_AIM OF THE TASK:_
From the entries below, reproduce exactly the line containing "else (WSleep i, p, [ChPipeRead])", the line containing "the middle of", and every line in between, with nothing added.

_DATA SUPPLIED:_

(* ===== verification/VmCopy.v ===== *)
(** * Building and copying address spaces: setupkvm, copyuvm, copyout *)

From S2P Require Import Prelude.
From S2P Require Import CString.
From S2P Require Import Mmu.
From S2P Require Import Kalloc.
From S2P Require Import Vm.
From S2P Require Import VmPt.
From S2P Require Import VmUser.
From S2P Require Import VmFree.

Definition row_size (k : kmap_row) : Z := u32 (phys_end k - phys_start k).

Definition in_row (k : kmap_row) (va : Z) : Prop := virt k <= va < virt k + row_size k.
#[global] Instance in_row_dec k va : Decision (in_row k va).
Proof. unfold in_row. apply _. Defined.

Record row_ok (k : kmap_row) : Prop := {
  ro_virt : virt k mod 4096 = 0 /\ 0 <= virt k;
  ro_phys : phys_start k mod 4096 = 0 /\ 0 <= phys_start k;
  ro_size : row_size k mod 4096 = 0 /\ 0 < row_size k;
  ro_top : virt k + row_size k <= 4294967296 /\ phys_start k + row_size k <= 4294967296;
  ro_perm : 0 <= perm k < 4096
}.

(** The entry a table of mappings gives to an address, over a base. *)
Fixpoint row_pte (rows : list kmap_row) (va base : Z) : Z :=
  match rows with
  | [] => base
  | k :: rows =>
      if decide (in_row k va) then leaf (phys_start k + (va - virt k) / 4096 * 4096) (perm k)
      else row_pte rows va base
  end.

Section Copy.
Context (end_ data_ : Z).
Hypothesis Hend : KERNBASE < end_.
Local Abbreviation page_ok := (page_ok end_).
Local Abbreviation kinv := (kinv end_).
Local Abbreviation PT := (PT end_).
Local Abbreviation vmok := (vmok end_).
Local Abbreviation vext := (vext end_).
Local Abbreviation uvm := (uvm end_).
Implicit Types (m : mem) (s : kst) (T : gmap Z Z) (l : list Z).

Lemma run_row s pd T l k :
  vmok s pd T l -> row_ok k -> (forall va, in_row k va -> present (pte_of (k_mem s) T va) = false) ->
  exists r s' T' l', mappages pd (virt k) (row_size k) (phys_start k) (perm k) s = Ret r s' /\
    vext pd (fun i => exists a, in_row k a /\ i = PDX a) s T l s' T' l' /\
    (r = 0 /\ (forall va, is_va va -> pte_of (k_mem s') T' va = row_pte [k] va (pte_of (k_mem s) T va)) \/
     r = -1 /\ l' = []).
Proof.
  intros Hv [Hvi Hph Hsz Htop Hperm] Hno. unfold in_row in *.
  assert (Es : row_size k = 4096 * (row_size k / 4096 - 1 + 1)) by dlia.
  rewrite Es in Hno, Htop.
  destruct (run_mappages end_ pd (perm k) (row_size k / 4096 - 1) s T l (virt k) (phys_start k))
    as (r & s' & T' & l' & n & R & He & Hm & Hr); auto; try lia.
  rewrite <- Es in R, He. exists r, s', T', l'. split_and!; auto.
  destruct Hr as [[-> ->]|(-> & -> & _)]; [left|by right]. split; [done|]. intros va Hva. rewrite Hm by done.
  cbn [row_pte]. rewrite <- Es. done.
Qed.

(** The loop of setupkvm. *)
Lemma run_rows (R : Z -> Prop) pd rows s T l :
  vmok s pd T l -> Forall row_ok rows -> (forall k a, k ∈ rows -> in_row k a -> R (PDX a)) ->
  ForallOrdPairs (fun k k' => forall va, in_row k va -> ~ in_row k' va) rows ->
  (forall k va, k ∈ rows -> in_row k va -> present (pte_of (k_mem s) T va) = false) -> pd <> 0 ->
  exists r s' T' l', setupkvm_loop rows pd s = Ret r s' /\ vext pd R s T l s' T' l' /\
    (r = pd /\ (forall va, is_va va -> pte_of (k_mem s') T' va = row_pte rows va (pte_of (k_mem s) T va)) \/
     r = 0 /\ l' = []).
Proof.
  intros Hv Hok HR Hd Hno Hpd. revert s T l Hv Hno.
  induction rows as [|k rows IH]; intros s T l Hv Hno; cbn [setupkvm_loop].
  - exists pd, s, T, l. split_and!; auto. by apply vext_refl.
  - apply Forall_cons in Hok as [Hk Hok]. inversion Hd as [|? ? Hk1 Hd1]; subst.
    destruct (run_row s pd T l k Hv Hk) as (r & s1 & T1 & l1 & R1 & E1 & Hr).
    { intros va Hva. apply (Hno k); [left|done]. }
    assert (E1' : vext pd R s T l s1 T1 l1).
    { eapply vext_mono; [|exact E1]. cbn. intros i (a & Ha & ->). apply (HR k); [left|done]. }
    fold (row_size k). destruct Hr as [[-> Hp]|[-> ->]].
    2: { exists 0, s1, T1, []. split_and!; auto. by run R1. }
    assert (Hne : forall va k', k' ∈ rows -> in_row k' va -> ~ in_row k va).
    { intros va k' Hk' Hin Hin'. rewrite List.Forall_forall in Hk1. by apply (Hk1 k' (proj1 (list_elem_of_In _ _) Hk') va). }
    destruct (IH Hok ltac:(intros k' a Hk'; apply (HR k'); by right) Hd1 s1 T1 l1 (ve_ok _ _ _ _ _ _ _ _ _ E1))
      as (r & s2 & T2 & l2 & R2 & E2 & Hr).
    { intros k' va Hk' Hva. assert (is_va va).
      { rewrite Forall_forall in Hok. destruct (Hok k' Hk') as [? _ _ ? _]. unfold is_va, in_row in *. lia. }
      rewrite Hp by done. cbn [row_pte]. rewrite decide_False by (by eapply Hne). apply (Hno k'); [by right|done]. }
    exists r, s2, T2, l2. split; [by run R1|]. split; [by eapply vext_trans|].
    destruct Hr as [[-> Hp2]|[-> ->]]; [left|by right]. split; [done|]. intros va Hva. rewrite Hp2, Hp by done.
    cbn [row_pte]. clear -Hne. destruct (decide (in_row k va)) as [Hin|]; [|done].
    induction rows as [|k' rows IH]; cbn [row_pte]; [done|].
    rewrite decide_False; [|intros H'; apply (Hne va k'); [left|done|done]]. apply IH. intros va' k'' Hk''. apply Hne. by right.
Qed.
(* ===== verification/Pipe.v ===== *)
(** * Pipes (pipe.c)

    A pipe is a ring buffer of PIPESIZE bytes with 32-bit counters of the bytes
    ever read and written.  A run of pipewrite or piperead goes from taking the
    lock to releasing it, by returning or by sleeping; a sleeping writer resumes
    at the index it had reached.  The channels a run wakes are part of its
    result.  Section [Queue] shows that the counters and the ring implement a
    bounded queue, Section [System] is about any number of processes using one
    pipe. *)

From S2P Require Import Prelude.

Definition PIPESIZE : Z := 512.

Record pipe : Type := MkPipe {
  p_data : list Z; nread : Z; nwrite : Z; readopen : bool; writeopen : bool
}.

(** pipealloc's initialisation of the page [data]. *)
Definition pipe_init (data : list Z) : pipe := MkPipe data 0 0 true true.

(** [p->data[p->nwrite++ % PIPESIZE] = c] *)
Definition pipe_put (c : Z) (p : pipe) : pipe :=
  MkPipe (zset (p_data p) (nwrite p mod PIPESIZE) c) (nread p) (u32 (nwrite p + 1)) (readopen p) (writeopen p).

(** [p->nread++] *)
Definition pipe_skip (p : pipe) : pipe :=
  MkPipe (p_data p) (u32 (nread p + 1)) (nwrite p) (readopen p) (writeopen p).

(** How a run ends: a return value (with the bytes read), or sleep. *)
Inductive wout : Type := WRet (r : Z) | WSleep (i : Z).
Inductive rout : Type := RRet (r : Z) (bs : list Z) | RSleep.

Section Pipe.

(** The address of the pipe; the channels are the addresses of its counters. *)
Context (pa : Z).
Local Abbreviation ChPipeRead := (ChNread pa).
Local Abbreviation ChPipeWrite := (ChNwrite pa).

(** [rest] are the bytes of the buffer from index [i]. *)
Fixpoint pipewrite_loop (killed : bool) (n i : Z) (rest : list Z) (p : pipe) : wout * pipe * list chan :=
  match rest with
  | [] => (WRet n, p, [ChPipeRead])
  | c :: rest =>
      if nwrite p =? u32 (nread p + PIPESIZE) then
        if negb (readopen p) || killed then (WRet (-1), p, [])
        else (WSleep i, p, [ChPipeRead])
      else pipewrite_loop killed n (i + 1) rest (pipe_put c p)
  end.
(* ===== verification/Sched.v ===== *)
(** * Processors running processes

    Any number of processors execute the critical sections of proc.c in any
    order.  A processor is idle (in [scheduler]) or runs a process; a process in
    the middle of [fork] owns the embryo it has allocated. *)

From S2P Require Import Prelude.
From S2P Require Import Params.
From S2P Require Import Ptable.

Record sys : Type := MkSys { sy_pt : ptable; sy_cpus : list (option nat); sy_fork : gmap nat nat }.

Inductive sstep : sys -> sys -> Prop :=
| SDispatch t cpus fk c i p :
    cpus !! c = Some None -> pt_proc t !! i = Some p -> p_state p = RUNNABLE ->
    sstep (MkSys t cpus fk) (MkSys (dispatch i t) (<[c := Some i]> cpus) fk)
| SYield t cpus fk c me :
    cpus !! c = Some (Some me) ->
    sstep (MkSys t cpus fk) (MkSys (yield_section me t) (<[c := None]> cpus) fk)
| SSleep t cpus fk c me ch :
    cpus !! c = Some (Some me) -> fk !! me = None -> (forall q, ch <> ChProc q) ->
    sstep (MkSys t cpus fk) (MkSys (sleep_section me ch t) (<[c := None]> cpus) fk)
| SWakeup t cpus fk ch :
    sstep (MkSys t cpus fk) (MkSys (wakeup1 ch t) cpus fk)
| SKill t cpus fk pid :
    sstep (MkSys t cpus fk) (MkSys (kill_section pid t).2 cpus fk)
| SForkAlloc t cpus fk c me np t' :
    cpus !! c = Some (Some me) -> fk !! me = None -> pt_nextpid t < 2147483647 -> alloc_slot t = Some (np, t') ->
    sstep (MkSys t cpus fk) (MkSys t' cpus (<[me := np]> fk))
| SForkFail t cpus fk c me np :
    cpus !! c = Some (Some me) -> fk !! me = Some np ->
    sstep (MkSys t cpus fk) (MkSys (upd_proc np (fun p => set_state UNUSED (set_kstack 0 p)) t) cpus (delete me fk))
| SForkDone t cpus fk c me np :
    cpus !! c = Some (Some me) -> fk !! me = Some np ->
    sstep (MkSys t cpus fk) (MkSys (upd_proc np (fun p => set_state RUNNABLE (set_parent (Some me) p)) t) cpus (delete me fk))
| SExit t cpus fk c me :
    cpus !! c = Some (Some me) -> fk !! me = None -> me <> pt_initproc t ->
    sstep (MkSys t cpus fk) (MkSys (exit_section me t) (<[c := None]> cpus) fk)
| SWaitReap t cpus fk c me hk i :
    cpus !! c = Some (Some me) -> fk !! me = None -> wait_scan me 0 (pt_proc t) false = (hk, Some i) ->
    sstep (MkSys t cpus fk) (MkSys (upd_proc i reap t) cpus fk)
| SWaitSleep t cpus fk c me :
    cpus !! c = Some (Some me) -> fk !! me = None -> wait_scan me 0 (pt_proc t) false = (true, None) ->
    sstep (MkSys t cpus fk) (MkSys (sleep_section me (ChProc me) t) (<[c := None]> cpus) fk).

Definition alive (st : procstate) : Prop := st = SLEEPING \/ st = RUNNABLE \/ st = RUNNING.

Section Inv.
Context (t : ptable) (cpus : list (option nat)) (fk : gmap nat nat).

Record wf : Prop := {
  w_init : exists p, pt_proc t !! pt_initproc t = Some p /\ alive (p_state p);
  w_cpu : forall c j, cpus !! c = Some (Some j) -> exists p, pt_proc t !! j = Some p /\ p_state p = RUNNING;
  w_excl : forall c c' j, cpus !! c = Some (Some j) -> cpus !! c' = Some (Some j) -> c = c';
  w_running : forall j p, pt_proc t !! j = Some p -> p_state p = RUNNING -> exists c, cpus !! c = Some (Some j);
  w_next : 0 < pt_nextpid t;
  w_pid : forall j p, pt_proc t !! j = Some p -> p_state p <> UNUSED -> 0 < p_pid p < pt_nextpid t;
  w_pid_inj : forall j j' p p', pt_proc t !! j = Some p -> pt_proc t !! j' = Some p' ->
    p_state p <> UNUSED -> p_state p' <> UNUSED -> p_pid p = p_pid p' -> j = j';
  w_orphan : forall j p, pt_proc t !! j = Some p -> p_state p = UNUSED \/ p_state p = EMBRYO -> p_parent p = None;
  w_parent : forall j p, pt_proc t !! j = Some p -> p_state p <> UNUSED -> p_state p <> EMBRYO -> j <> pt_initproc t ->
    exists q pq, p_parent p = Some q /\ pt_proc t !! q = Some pq /\ alive (p_state pq);
  w_irrefl : forall j p, pt_proc t !! j = Some p -> p_parent p <> Some j;
  w_initp : forall p, pt_proc t !! pt_initproc t = Some p -> p_parent p = None;
  w_fork : forall me np, fk !! me = Some np -> (exists p, pt_proc t !! me = Some p /\ alive (p_state p)) /\
    exists p, pt_proc t !! np = Some p /\ p_state p = EMBRYO;
  w_fork_inj : forall me me' np, fk !! me = Some np -> fk !! me' = Some np -> me = me';
  w_wait : forall j p q, pt_proc t !! j = Some p -> p_state p = SLEEPING -> p_chan p = Some (ChProc q) ->
    q = j /\ forall k pk, pt_proc t !! k = Some pk -> p_parent pk = Some j -> p_state pk <> ZOMBIE
}.

End Inv.

(** Look up an entry of an updated table. *)
Ltac look H :=
  rewrite lookup_upd in H;
  match type of H with
  | context [decide (?j = ?i)] =>
      let E := fresh "E" in destruct (decide (j = i)) as [E|E];
      [try subst j; apply fmap_Some in H as (? & H & ->)|]
  end.

Lemma alive_not st : alive st -> st <> UNUSED /\ st <> EMBRYO /\ st <> ZOMBIE.
Proof. intros [->|[->| ->]]; done. Qed.

(** Waking any processes keeps the invariant. *)
Lemma wf_wakes t cpus fk l :
  wf t cpus fk -> length l = length (pt_proc t) ->
  (forall j p, pt_proc t !! j = Some p -> exists p', l !! j = Some p' /\
    p_pid p' = p_pid p /\ p_parent p' = p_parent p /\ p_chan p' = p_chan p /\
    (p_state p' = p_state p \/ p_state p = SLEEPING /\ p_state p' = RUNNABLE)) ->
  wf (set_procs l t) cpus fk.
Proof.
  intros [Hi Hcpu Hex Hrun Hnx Hpid Hinj Horp Hpar Hirr Hip Hfk Hfki Hwt] Hlen Hl.
  assert (Hback : forall j p', l !! j = Some p' -> exists p, pt_proc t !! j = Some p /\
    p_pid p' = p_pid p /\ p_parent p' = p_parent p /\ p_chan p' = p_chan p /\
    (p_state p' = p_state p \/ p_state p = SLEEPING /\ p_state p' = RUNNABLE)).
  { intros j p' Hj. destruct (lookup_lt_is_Some_2 (pt_proc t) j) as [p Hp]; [apply lookup_lt_Some in Hj; lia|].
    destruct (Hl j p Hp) as (p2 & H2 & H). rewrite Hj in H2. injection H2 as <-. by exists p. }
  assert (Halive : forall j p, pt_proc t !! j = Some p -> alive (p_state p) -> exists p', l !! j = Some p' /\ alive (p_state p')).
  { intros j p Hp Ha. destruct (Hl j p Hp) as (p' & H' & _ & _ & _ & Hs). exists p'. split; [done|].
    destruct Hs as [->|[_ ->]]; [done|right; by left]. }
  constructor; cbn [pt_proc set_procs pt_initproc pt_nextpid]; auto.
  - destruct Hi as (p & Hp & Ha). by apply (Halive _ p).
  - intros c j Hc. destruct (Hcpu c j Hc) as (p & Hp & Hs). destruct (Hl j p Hp) as (p' & H' & _ & _ & _ & Hs').
    exists p'. split; [done|]. destruct Hs' as [->|[? _]]; congruence.
  - intros j p' Hp' Hs. destruct (Hback j p' Hp') as (p & Hp & _ & _ & _ & Hst). apply (Hrun j p); [done|].
    destruct Hst as [<-|[_ ?]]; congruence.
  - intros j p' Hp' Hs. destruct (Hback j p' Hp') as (p & Hp & -> & _ & _ & Hst). apply (Hpid j p Hp). destruct Hst as [|[]]; congruence.
  - intros j j' p1 p2 H1 H2 Hs1 Hs2 E. destruct (Hback _ _ H1) as (q1 & Hq1 & E1 & _ & _ & St1), (Hback _ _ H2) as (q2 & Hq2 & E2 & _ & _ & St2).
    apply (Hinj j j' q1 q2); auto; [destruct St1 as [|[]]; congruence|destruct St2 as [|[]]; congruence|congruence].
  - intros j p' Hp' Hs. destruct (Hback j p' Hp') as (p & Hp & _ & -> & _ & Hst). apply (Horp j p Hp).
    destruct Hst as [<-|[_ E]]; [done|]. rewrite E in Hs. by destruct Hs.
  - intros j p' Hp' Hs1 Hs2 Hne. destruct (Hback j p' Hp') as (p & Hp & _ & -> & _ & Hst).
    destruct (Hpar j p Hp) as (q & pq & Hq & Hpq & Ha); auto; [destruct Hst as [|[]]; congruence..|].
    destruct (Halive q pq Hpq Ha) as (pq' & Hpq' & Ha'). by exists q, pq'.
  - intros j p' Hp'. destruct (Hback j p' Hp') as (p & Hp & _ & -> & _). by apply (Hirr j p).
  - intros p' Hp'. destruct (Hback _ p' Hp') as (p & Hp & _ & -> & _). by apply Hip.
  - intros me np Hm. destruct (Hfk me np Hm) as ((p & Hp & Ha) & (p2 & Hp2 & Hs2)). split; [by apply (Halive me p)|].
    destruct (Hl np p2 Hp2) as (p' & H' & _ & _ & _ & Hs'). exists p'. split; [done|]. destruct Hs' as [->|[]]; congruence.
  - intros j p' q Hp' Hs Hc. destruct (Hback j p' Hp') as (p & Hp & _ & _ & Ec & Hst).
    destruct (Hwt j p q Hp) as [-> Hz]; [destruct Hst as [|[]]; congruence|congruence|]. split; [done|].
    intros k pk' Hk' Hpk Hzk. destruct (Hback k pk' Hk') as (pk & Hk & _ & Epk & _ & Hstk).
    apply (Hz k pk Hk); [congruence|]. destruct Hstk as [|[]]; congruence.
Qed.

_SOLVED PROBLEM:_
        else (WSleep i, p, [ChPipeRead])
      else pipewrite_loop killed n (i + 1) rest (pipe_put c p)
  end.
(* ===== verification/Sched.v ===== *)
(** * Processors running processes

    Any number of processors execute the critical sections of proc.c in any
    order.  A processor is idle (in [scheduler]) or runs a process; a process in
    the middle of [fork] owns the embryo it has allocated. *)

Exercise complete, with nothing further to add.